When asked what more could be done to help Ukraine in the ongoing military conflict, Macgregor said that “The longer this goes on, the more people will be slaughtered unnecessarily, the more Ukraine will be damaged,” he added. adding that it is now “makes it a failed state, it could be wiped off the map altogether.”
Noting that the Ukrainian army suffered huge losses during the conflict and that the Russian forces were “in no way overstretched or injured at this stage”, Macgregor argued that “we need a ceasefire” and that countries like Australia should be pushing for it since “No one in Washington will.”

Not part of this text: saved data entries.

(** * OLLIE (main.py): discriminator, trainers, actor, replay buffer, trajectory
    splitting, dataset assembly, data selection, reward labelling and device
    selection, as a shallow embedding.

    Floating-point tensors are idealised as exact numbers: the loss and
    discriminator computations, which use [exp], [log] and [sigmoid], are over
    [R]; the replay buffer, the trajectory splitter and the data selector,
    which only compare, add and multiply, are over [Q] so that they can be
    evaluated.  A tensor of shape (B,1) is a list of one-element rows when its
    shape matters (broadcasting), and a flat list otherwise. *)

From Stdlib Require Import List Arith ZArith Lia Bool.
From Stdlib Require Import Sorting.Sorted.
From Stdlib Require Import QArith Qpower.
From Stdlib Require Import Reals Lra.
From Stdlib Require String.
Import ListNotations.

(** ** Python exceptions, as an error monad *)

Inductive py_exc : Type :=
| TypeError
| ValueError
| IndexError
| RuntimeError.

Inductive except (A : Type) : Type :=
| Ok (a : A)
| Raise (e : py_exc).
Arguments Ok {A} a.
Arguments Raise {A} e.

Definition bind {A B : Type} (m : except A) (f : A -> except B) : except B :=
  match m with
  | Ok a => f a
  | Raise e => Raise e
  end.

Notation "x <- m ;; k" := (bind m (fun x => k))
  (at level 61, m at next level, right associativity).

(** Elementwise binary operation on two tensors of one shape. *)
Definition map2 {A B C : Type} (f : A -> B -> C) (xs : list A) (ys : list B) : list C :=
  map (fun p => f (fst p) (snd p)) (combine xs ys).

(** ** Discriminator (lines 383-397) *)
Module Discriminator.
Local Open Scope R_scope.

(** [nn.Linear]: one row of weights and one bias per output feature.  The
    zips assume the shapes fit; [forward] checks them first ([layer_ok]),
    since [nn.Linear] raises on shapes that do not. *)
Definition dot (u v : list R) : R :=
  fold_right Rplus 0 (map2 Rmult u v).

Definition linear (W : list (list R)) (b : list R) (x : list R) : list R :=
  map2 (fun w c => dot w x + c) W b.

Definition relu (x : R) : R := Rmax 0 x.

Definition sigmoid (x : R) : R := / (1 + exp (- x)).

(** [torch.clip(x, lo, hi)] *)
Definition clip (x lo hi : R) : R := Rmin (Rmax x lo) hi.

Record params : Type := {
  fc1_W : list (list R); fc1_b : list R;
  fc2_W : list (list R); fc2_b : list R;
  fc3_W : list (list R); fc3_b : list R
}.

(** [forward] on one row of [torch.cat([state, action], dim=1)]: the result is
    the row of the (B,1) output. *)
Definition forward_row (p : params) (s a : list R) : list R :=
  let d := map relu (linear (fc1_W p) (fc1_b p) (s ++ a)) in
  let d := map relu (linear (fc2_W p) (fc2_b p) d) in
  let d := map sigmoid (linear (fc3_W p) (fc3_b p) d) in
  map (fun x => clip x (1/10) (9/10)) d.

(** [nn.Linear] accepts an input of width [n] when its weight has one row of
    [n] entries per output feature and one bias per output feature. *)
Definition layer_ok (W : list (list R)) (b : list R) (n : nat) : bool :=
  (length W =? length b) && forallb (fun w => length w =? n) W.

“We cannot afford to fight until there are no more Ukrainians,” he added. he insisted, noting that he had heard people in Berlin, Paris and London say there was growing support for a ceasefire or coming to “some sort of arrangement” between Moscow and Kyiv.
The former adviser also commented on the chances of Russian President Vladimir Putin agreeing to such a ceasefire, noting that he has “never been interested in all of Ukraine”, and that the territory currently under Russian control is the “Traditional Russian-speaking region.”
Macgregor noted that the Ukrainian forces that were concentrated in the Donbass region were “great concern” to Vladimir Putin, who feared these forces “would attack Russia” and the United States would “inevitably deploy theater ballistic missiles there to hold its [Putin’s] nuclear capability at risk.
“He’s not going to retire, that’s out of the question” said the former senior Pentagon adviser, suggesting that if the two sides were unwilling to reach some kind of settlement on a territorial basis, then an armistice should be concluded, lest the conflict turn into a “a wider regional war.”
Russia sent troops to Ukraine on February 24, citing kyiv’s failure to implement the Minsk agreements, intended to give the Donetsk and Luhansk regions special status within the Ukrainian state. The protocols, brokered by Germany and France, were first signed in 2014. Former Ukrainian President Petro Poroshenko has since admitted that kyiv’s main goal was to use the ceasefire to save time and “to create powerful armed forces.”
In February 2022, the Kremlin recognized the Donbas republics as independent states and demanded that Ukraine officially declare itself a neutral country that will never join any Western military bloc. kyiv insists the Russian offensive was unprovoked.